What you are asked to do:
For the data below, say how many lines contain "inversion". Only the number should be given.

• • •

(* ===== verification/GoStrings.v ===== *)
(** * Go's [strings], [strconv] and [fmt] functions called by the builders

    Each definition models one function of Go's standard library as the two
    builders call it: [strings.Contains] (controlplane_init.go:112),
    [strings.Replace(s, old, new, -1)] (:125), [fmt.Sprintf(" '%s' ", a)]
    (:123); and, for the collaborators of [Version] and [Template],
    [strings.Split] on a one-byte separator, [strings.Join],
    [strings.Repeat], [strconv.Itoa] and [strconv.Atoi] (with its optional
    sign, its [int64] range and its [NumError], whose number is printed
    by [strconv.Quote]).  Go strings are byte strings, [string] here. *)

From Stdlib Require Import String Ascii List ZArith Lia Bool.
From Stdlib Require Import DecimalString DecimalN DecimalZ.
From S2P Require Import Prelude.
Import ListNotations.
Open Scope string_scope.

(** ** Writing Go's raw strings *)

(** The double-quote byte, and a text made of lines each ended by a
    newline: how the modelled Go raw strings (backquoted templates) are
    written here, line for line. *)
Definition dq : string := String (ascii_of_nat 34) "".
Definition nl : ascii := "010".

Fixpoint unlines (ls : list string) : string :=
  match ls with
  | [] => ""
  | l :: ls' => l ++ String nl (unlines ls')
  end.

(** ** [strings.HasPrefix] and [strings.Contains] *)

(** [strings.Contains(s, substr)]: [substr] occurs in [s] at some offset
    ([Index(s, substr) >= 0]); the empty string occurs in every string. *)
Fixpoint contains (s substr : string) : bool :=
  prefix substr s ||
  match s with
  | "" => false
  | String _ s' => contains s' substr
  end.

(** ** [strings.Replace(s, old, new, -1)] for a non-empty [old]

    Go scans [s] left to right; at each offset where [old] starts it writes
    [new] and resumes after the match, so matches do not overlap.  [skip]
    counts the bytes of a match still to be dropped. *)
Fixpoint replace_from (old new : string) (skip : nat) (s : string) : string :=
  match s with
  | "" => ""
  | String c s' =>
      match skip with
      | S k => replace_from old new k s'
      | O => if prefix old s
             then new ++ replace_from old new (String.length old - 1) s'
             else String c (replace_from old new 0 s')
      end
  end.

(** For an empty [old] Go inserts [new] before every UTF-8 sequence and at
    the end; the builders never call it so, and the model inserts [new]
    before every byte, the same on ASCII text. *)
Fixpoint insert_everywhere (new s : string) : string :=
  match s with
  | "" => new
  | String c s' => new ++ String c (insert_everywhere new s')
  end.

Definition Replace (s old new : string) : string :=
  match old with
  | "" => insert_everywhere new s
  | _ => replace_from old new 0 s
  end.

(** ** [fmt.Sprintf(" '%s' ", addon)] (controlplane_init.go:123) *)
Definition sprintf_quoted (a : string) : string := " '" ++ a ++ "' ".

(** ** [strings.Split(s, sep)] with a one-byte [sep], and [strings.Join] *)

(** [strings.Split(s, string(c))]: the pieces between the occurrences of
    [c]; n occurrences give n+1 pieces, so [Split("", ".")] is [[""]]. *)
Fixpoint SplitByte (c : ascii) (s : string) : list string :=
  match s with
  | "" => [""]
  | String x s' =>
      let r := SplitByte c s' in
      if Ascii.eqb x c then "" :: r
      else match r with
           | p :: ps => String x p :: ps
           | [] => [String x ""]
           end
  end.

(** [strings.Join(elems, sep)]. *)
Fixpoint Join (elems : list string) (sep : string) : string :=
  match elems with
  | [] => ""
  | [e] => e
  | e :: es => e ++ sep ++ Join es sep
  end.

(** [strings.Repeat(s, count)] for [count >= 0]. *)
Fixpoint Repeat (s : string) (count : nat) : string :=
  match count with
  | O => ""
  | S k => s ++ Repeat s k
  end.

(** ** [strconv.Itoa] and [strconv.Atoi] on Go's 64-bit [int] *)

Definition MaxInt64 : Z := 9223372036854775807.
Definition MinInt64 : Z := -9223372036854775808.

(** [strconv.Itoa(i)]: decimal, with a leading '-' when negative. *)
Definition Itoa (z : Z) : string := NilEmpty.string_of_int (Z.to_int z).

(** [strconv.Quote(s)] of the number in a [NumError]: a double-quoted Go
    literal; on ASCII, the quote and the backslash are escaped with a
    backslash, the control bytes with their letter escape ([\a], [\b],
    [\f], [\n], [\r], [\t], [\v]) or [\xNN], and the other bytes are
    kept.  Bytes from 0x80 up are kept as they are, which is what Quote does
    with valid UTF-8 of printable runes. *)
Definition hexDigit (n : nat) : string := String (ascii_of_nat (if Nat.ltb n 10 then 48 + n else 87 + n)%nat) "".
Definition quoteByte (c : ascii) : string :=
  let n := nat_of_ascii c in
  if Nat.eqb n 34 then "\" ++ dq
  else if Nat.eqb n 92 then "\\"
  else if Nat.eqb n 7 then "\a" else if Nat.eqb n 8 then "\b" else if Nat.eqb n 12 then "\f"
  else if Nat.eqb n 10 then "\n" else if Nat.eqb n 13 then "\r" else if Nat.eqb n 9 then "\t"
  else if Nat.eqb n 11 then "\v"
  else if Nat.ltb n 32 || (Nat.eqb n 127) then "\x" ++ hexDigit (Nat.div n 16) ++ hexDigit (Nat.modulo n 16)
  else String c "".
Fixpoint quoteBytes (s : string) : string :=
  match s with
  | "" => ""
  | String c r => quoteByte c ++ quoteBytes r
  end.
Definition Quote (s : string) : string := dq ++ quoteBytes s ++ dq.

(** The optional sign of [strconv.Atoi] and [ParseInt]: a leading '-'
    negates, a leading '+' is dropped. *)
Definition signSplit (s : string) : bool * string :=
  match s with
  | String c r => if Ascii.eqb c "-" then (true, r) else if Ascii.eqb c "+" then (false, r) else (false, s)
  | "" => (false, "")
  end.

(** [strconv.Atoi(s)] on 64-bit [int]: an optional sign and a non-empty
    run of decimal digits; anything else is a syntax error, a value outside
    [[MinInt64, MaxInt64]] a range error, both a [NumError] naming [s].
    The fast path of Atoi (fewer than 19 bytes) and [ParseInt(s, 10, 0)]
    agree on every input, so one definition models both. *)
Definition Atoi (s : string) : result Z :=
  let fail (why : string) := Err (ErrMsg ("strconv.Atoi: parsing " ++ Quote s ++ ": " ++ why)) in
  let (neg, digits) := signSplit s in
  match digits with
  | "" => fail "invalid syntax"
  | _ =>
      match NilEmpty.uint_of_string digits with
      | Some u =>
          let n := Z.of_N (N.of_uint u) in
          let z := if neg then (- n)%Z else n in
          if (MinInt64 <=? z)%Z && (z <=? MaxInt64)%Z then Ok z else fail "value out of range"
      | None => fail "invalid syntax"
      end
  end.

(** ** Lemmas *)

Lemma prefix_app (p s : string) : prefix p (p ++ s) = true.
Proof.
  induction p as [|x p IH]; simpl; [now destruct s|].
  destruct (ascii_dec x x); [exact IH | contradiction].
Qed.

Lemma prefix_spec (p s : string) : prefix p s = true <-> exists r, s = p ++ r.
Proof.
  split.
  - revert s; induction p as [|x p IH]; intros s H; [now exists s|].
    destruct s as [|y s]; [discriminate|]. simpl in H.
    destruct (ascii_dec x y) as [->|]; [|discriminate].
    destruct (IH s H) as [r ->]. now exists r.
  - intros [r ->]. apply prefix_app.
Qed.

Lemma contains_empty (s : string) : contains s "" = true.
Proof. now destruct s. Qed.

Lemma contains_prefix (s sub : string) : prefix sub s = true -> contains s sub = true.
Proof. destruct s; cbn [contains]; intros ->; reflexivity. Qed.

Lemma contains_spec (s sub : string) :
  contains s sub = true <-> exists a b, s = a ++ sub ++ b.
Proof.
  split.
  - induction s as [|x s IH]; cbn [contains]; intros H; apply orb_true_iff in H;
      destruct H as [H|H].
    + apply prefix_spec in H as [r ->]. now exists "", r.
    + discriminate.
    + apply prefix_spec in H as [r Hr]. exists "", r. exact Hr.
    + destruct (IH H) as (a & b & ->). now exists (String x a), b.
  - intros (a & b & ->). induction a as [|x a IH]; cbn [contains append].
    + apply contains_prefix, prefix_app.
    + now rewrite IH, orb_true_r.
Qed.

Lemma contains_app_l (a b sub : string) :
  contains a sub = true -> contains (a ++ b) sub = true.
Proof.
  rewrite !contains_spec. intros (x & y & ->).
  exists x, (y ++ b). now rewrite !append_assoc.
Qed.

Lemma contains_app_r (a b sub : string) :
  contains b sub = true -> contains (a ++ b) sub = true.
Proof.
  rewrite !contains_spec. intros (x & y & ->).
  exists (a ++ x), y. now rewrite !append_assoc.
Qed.

Lemma contains_self (s : string) : contains s s = true.
Proof. apply contains_spec. exists "", "". now rewrite append_nil_r. Qed.

#[export] Hint Resolve contains_app_l contains_app_r contains_self : cloudinit.

(** A string in which [old] does not occur is left as it is. *)
Lemma Replace_no_match (s old new : string) :
  contains s old = false -> Replace s old new = s.
Proof.
  destruct old as [|o old]; [now destruct s; simpl|]. unfold Replace.
  induction s as [|x s IH]; simpl; [reflexivity|].
  intros H. apply orb_false_iff in H as [Hp Hc].
  simpl in Hp. rewrite Hp. now rewrite IH.
Qed.

(** [SplitByte] on a piece without the separator, then the separator. *)
Lemma SplitByte_no_sep (c : ascii) (a : string) :
  contains a (String c "") = false -> SplitByte c a = [a].
Proof.
  induction a as [|x a IH]; simpl; [reflexivity|].
  intros H. apply orb_false_iff in H as [Hp Hc].
  destruct (Ascii.eqb_spec x c) as [->|Hne].
  - destruct (ascii_dec c c); [|contradiction]. now destruct a.
  - now rewrite IH.
Qed.

Lemma SplitByte_app (c : ascii) (a b : string) :
  contains a (String c "") = false ->
  SplitByte c (a ++ String c b) = a :: SplitByte c b.
Proof.
  induction a as [|x a IH]; simpl; intros H.
  - now rewrite Ascii.eqb_refl.
  - apply orb_false_iff in H as [Hp Hc].
    destruct (Ascii.eqb_spec x c) as [->|Hne].
    + destruct (ascii_dec c c); [|contradiction]. now destruct a.
    + now rewrite IH.
Qed.

(** Round trip: joining the pieces of [strings.Split(s, sep)] with [sep]
    gives [s] back. *)
Lemma Join_SplitByte (c : ascii) (s : string) :
  Join (SplitByte c s) (String c "") = s.
Proof.
  induction s as [|x s IH]; simpl; [reflexivity|].
  destruct (SplitByte c s) as [|p ps] eqn:E; [destruct s; discriminate|].
  destruct (Ascii.eqb_spec x c) as [->|Hne].
  - simpl. f_equal. now destruct ps.
  - destruct ps; simpl in *; now rewrite IH.
Qed.

Lemma SplitByte_not_nil (c : ascii) (s : string) : SplitByte c s <> [].
Proof.
  destruct s as [|x s]; simpl; [discriminate|].
  destruct (Ascii.eqb x c); [discriminate|]. now destruct (SplitByte c s).
Qed.

Lemma SplitByte_head (c x : ascii) (s : string) :
  x <> c -> exists p ps, SplitByte c (String x s) = String x p :: ps.
Proof.
  intros H. simpl. destruct (Ascii.eqb_spec x c); [contradiction|].
  destruct (SplitByte c s) as [|p ps] eqn:E; [now destruct (SplitByte_not_nil c s)|].
  eauto.
Qed.

Lemma contains_trans (s m p : string) :
  contains s m = true -> contains m p = true -> contains s p = true.
Proof.
  rewrite !contains_spec. intros (a & b & ->) (c & d & ->).
  exists (a ++ c), (d ++ b). now autorewrite with go_rw.
Qed.

(** *** One-byte patterns, [Split] and [Join] *)

Lemma contains_char_cons (c x : ascii) (s : string) :
  contains (String x s) (String c "") = Ascii.eqb x c || contains s (String c "").
Proof.
  cbn [contains prefix]. destruct (ascii_dec c x) as [->|Hne].
  - rewrite Ascii.eqb_refl. now destruct s.
  - destruct (Ascii.eqb_spec x c); [congruence | reflexivity].
Qed.

Lemma contains_char_app (c : ascii) (a b : string) :
  contains (a ++ b) (String c "") = contains a (String c "") || contains b (String c "").
Proof.
  induction a as [|x a IH]; [reflexivity|].
  cbn [append]. rewrite !contains_char_cons, IH. apply orb_assoc.
Qed.

Lemma SplitByte_pieces (c : ascii) (s : string) :
  Forall (fun x => contains x (String c "") = false) (SplitByte c s).
Proof.
  induction s as [|x s IH]; simpl; [now constructor|].
  destruct (Ascii.eqb x c) eqn:E; [now constructor|].
  destruct (SplitByte c s) as [|p ps]; constructor; try rewrite contains_char_cons, E;
    inversion IH; auto.
Qed.

Lemma SplitByte_Join (c : ascii) (l : list string) :
  Forall (fun x => contains x (String c "") = false) l -> l <> [] ->
  SplitByte c (Join l (String c "")) = l.
Proof.
  induction l as [|x [|y l] IH]; intros Hl Hne; [contradiction| |].
  - inversion Hl. now apply SplitByte_no_sep.
  - inversion Hl; subst.
    change (Join (x :: y :: l) (String c "")) with (x ++ String c (Join (y :: l) (String c ""))).
    rewrite SplitByte_app by assumption.
    now rewrite IH by (auto || discriminate).
Qed.

Lemma Repeat_no_char (c x : ascii) (i : nat) :
  x <> c -> contains (Repeat (String x "") i) (String c "") = false.
Proof.
  intros H. induction i as [|i IH]; [reflexivity|].
  cbn [Repeat]. rewrite contains_char_app, IH, contains_char_cons.
  destruct (Ascii.eqb_spec x c); [contradiction | reflexivity].
Qed.

Lemma Repeat_length (s : string) (i : nat) :
  String.length (Repeat s i) = i * String.length s.
Proof. induction i; cbn [Repeat]; [reflexivity|]. rewrite length_append, IHi. lia. Qed.

Lemma Join_pad (pad : string) (c : ascii) (l : list string) : l <> [] ->
  pad ++ Join l (String c pad) = Join (map (fun x => pad ++ x) l) (String c "").
Proof.
  induction l as [|x [|y l] IH]; intros Hl; [contradiction | reflexivity |].
  cbn [map Join] in *. rewrite <- IH by discriminate. now rewrite !append_assoc.
Qed.

Lemma substring_app (p s : string) :
  substring (String.length p) (String.length s) (p ++ s) = s.
Proof.
  induction p as [|x p IH]; simpl; [|exact IH].
  induction s as [|x s IH]; simpl; [reflexivity | now rewrite IH].
Qed.

(** *** Decimal numerals *)

Lemma string_of_uint_not_empty (p : positive) :
  NilEmpty.string_of_uint (Pos.to_uint p) <> "".
Proof.
  intros H. assert (Hu := NilEmpty.usu (Pos.to_uint p)). rewrite H in Hu.
  simpl in Hu. injection Hu as Hu.
  assert (Ho := Unsigned.of_to (N.pos p)). simpl in Ho.
  now rewrite <- Hu in Ho.
Qed.

Lemma Itoa_nonneg (z : Z) : (0 <= z)%Z ->
  Itoa z = NilEmpty.string_of_uint (N.to_uint (Z.to_N z)).
Proof. intros H. destruct z; [reflexivity | reflexivity | lia]. Qed.

Lemma Itoa_neg (p : positive) :
  Itoa (Z.neg p) = String "-" (NilEmpty.string_of_uint (Pos.to_uint p)).
Proof. reflexivity. Qed.

(** A numeral starts with a digit: [signSplit] leaves it whole. *)
Lemma signSplit_uint (u : Decimal.uint) :
  signSplit (NilEmpty.string_of_uint u) = (false, NilEmpty.string_of_uint u).
Proof. destruct u; reflexivity. Qed.

Lemma Atoi_digits (neg : bool) (s : string) (p : positive) :
  signSplit s = (neg, NilEmpty.string_of_uint (Pos.to_uint p)) ->
  (MinInt64 <= (if neg then Z.neg p else Z.pos p) <= MaxInt64)%Z ->
  Atoi s = Ok (if neg then Z.neg p else Z.pos p).
Proof.
  intros Hs Hb. unfold Atoi. rewrite Hs.
  destruct (NilEmpty.string_of_uint (Pos.to_uint p)) eqn:E.
  - exfalso. now apply (string_of_uint_not_empty p).
  - rewrite <- E, NilEmpty.usu. change (Pos.to_uint p) with (N.to_uint (N.pos p)).
    rewrite Unsigned.of_to. cbn [Z.of_N].
    destruct neg; cbn [Z.opp]; rewrite !(proj2 (Z.leb_le _ _)) by lia; reflexivity.
Qed.

(** Round trip: [strconv.Atoi(strconv.Itoa(z)) = z] on every [int]. *)
Lemma Atoi_Itoa (z : Z) : (MinInt64 <= z <= MaxInt64)%Z -> Atoi (Itoa z) = Ok z.
Proof.
  intros H. destruct z as [|p|p]; [reflexivity| |].
  - rewrite (Itoa_nonneg (Z.pos p)) by lia.
    exact (Atoi_digits false _ p (signSplit_uint _) H).
  - rewrite Itoa_neg. exact (Atoi_digits true (String "-" _) p eq_refl H).
Qed.

(** Bounds: what [Atoi] accepts is a value of Go's [int]. *)
Lemma Atoi_bounds (s : string) (z : Z) :
  Atoi s = Ok z -> (MinInt64 <= z <= MaxInt64)%Z.
Proof.
  unfold Atoi. destruct (signSplit s) as [neg [|x d]]; [discriminate|].
  destruct (NilEmpty.uint_of_string (String x d)); [|discriminate].
  match goal with |- context [if ?c then _ else _] => destruct c eqn:Hc end; [|discriminate].
  intros Hz. injection Hz as <-. apply andb_prop in Hc as [H1 H2].
  apply Z.leb_le in H1, H2. lia.
Qed.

• • •

Result for this exercise:
3